### Prompt
The lines below are to be quoted exactly, from the first through the one that contains "- [Dom], [Js], [Runtime]: the".

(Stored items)
(** * Profit-Data dashboard: the request-and-render pipeline of
      [static/js/dashboard.js]

    The script is a browser program: module-level variables, DOM controls,
    timers and asynchronous fetches driven by the event loop.  It is embedded
    here as a deterministic step function over an explicit state:

    - [Formatter]: [formatCurrency] on binary64 numbers;
    - [Dom], [Js], [Runtime]: the page, the script's globals, and the
      browser's timers and in-flight requests;
    - [Handlers]: one definition per source function, in source order;
    - [Loop]: events (user input, timer callbacks, network replies), the
      step function and runs;
    - the properties, one section per subject. *)

From Stdlib Require Import ZArith NArith Floats Ascii DecimalString Lia.
From stdpp Require Import base option list gmap strings.

(* ================================================================== *)
(** ** Formatter *)
(* ================================================================== *)

Module Formatter.

(** JavaScript numbers are IEEE binary64 values: Rocq's primitive [float].
  [Prim2SF] exposes a finite number as [(-1)^s * m * 2^e], on which the
  decimal rounding of [Number.prototype.toFixed] is exact integer
  arithmetic. *)

Definition digits (n : Z) : string :=
NilZero.string_of_uint (N.to_uint (Z.to_N n)).

(** The integer [n] for which [n / 10^f - x] is closest to zero, the larger
  one on a tie, for [x = m * 2^e]. *)
Definition nearest_scaled (f : nat) (m : positive) (e : Z) : Z :=
let num := (Z.pos m * 10 ^ Z.of_nat f)%Z in
if (0 <=? e)%Z then (num * 2 ^ e)%Z
else ((2 * num + 2 ^ (- e)) / (2 * 2 ^ (- e)))%Z.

### Answer below
(** * Profit-Data dashboard: the request-and-render pipeline of
      [static/js/dashboard.js]

    The script is a browser program: module-level variables, DOM controls,
    timers and asynchronous fetches driven by the event loop.  It is embedded
    here as a deterministic step function over an explicit state:

    - [Formatter]: [formatCurrency] on binary64 numbers;
    - [Dom], [Js], [Runtime]: the page, the script's globals, and the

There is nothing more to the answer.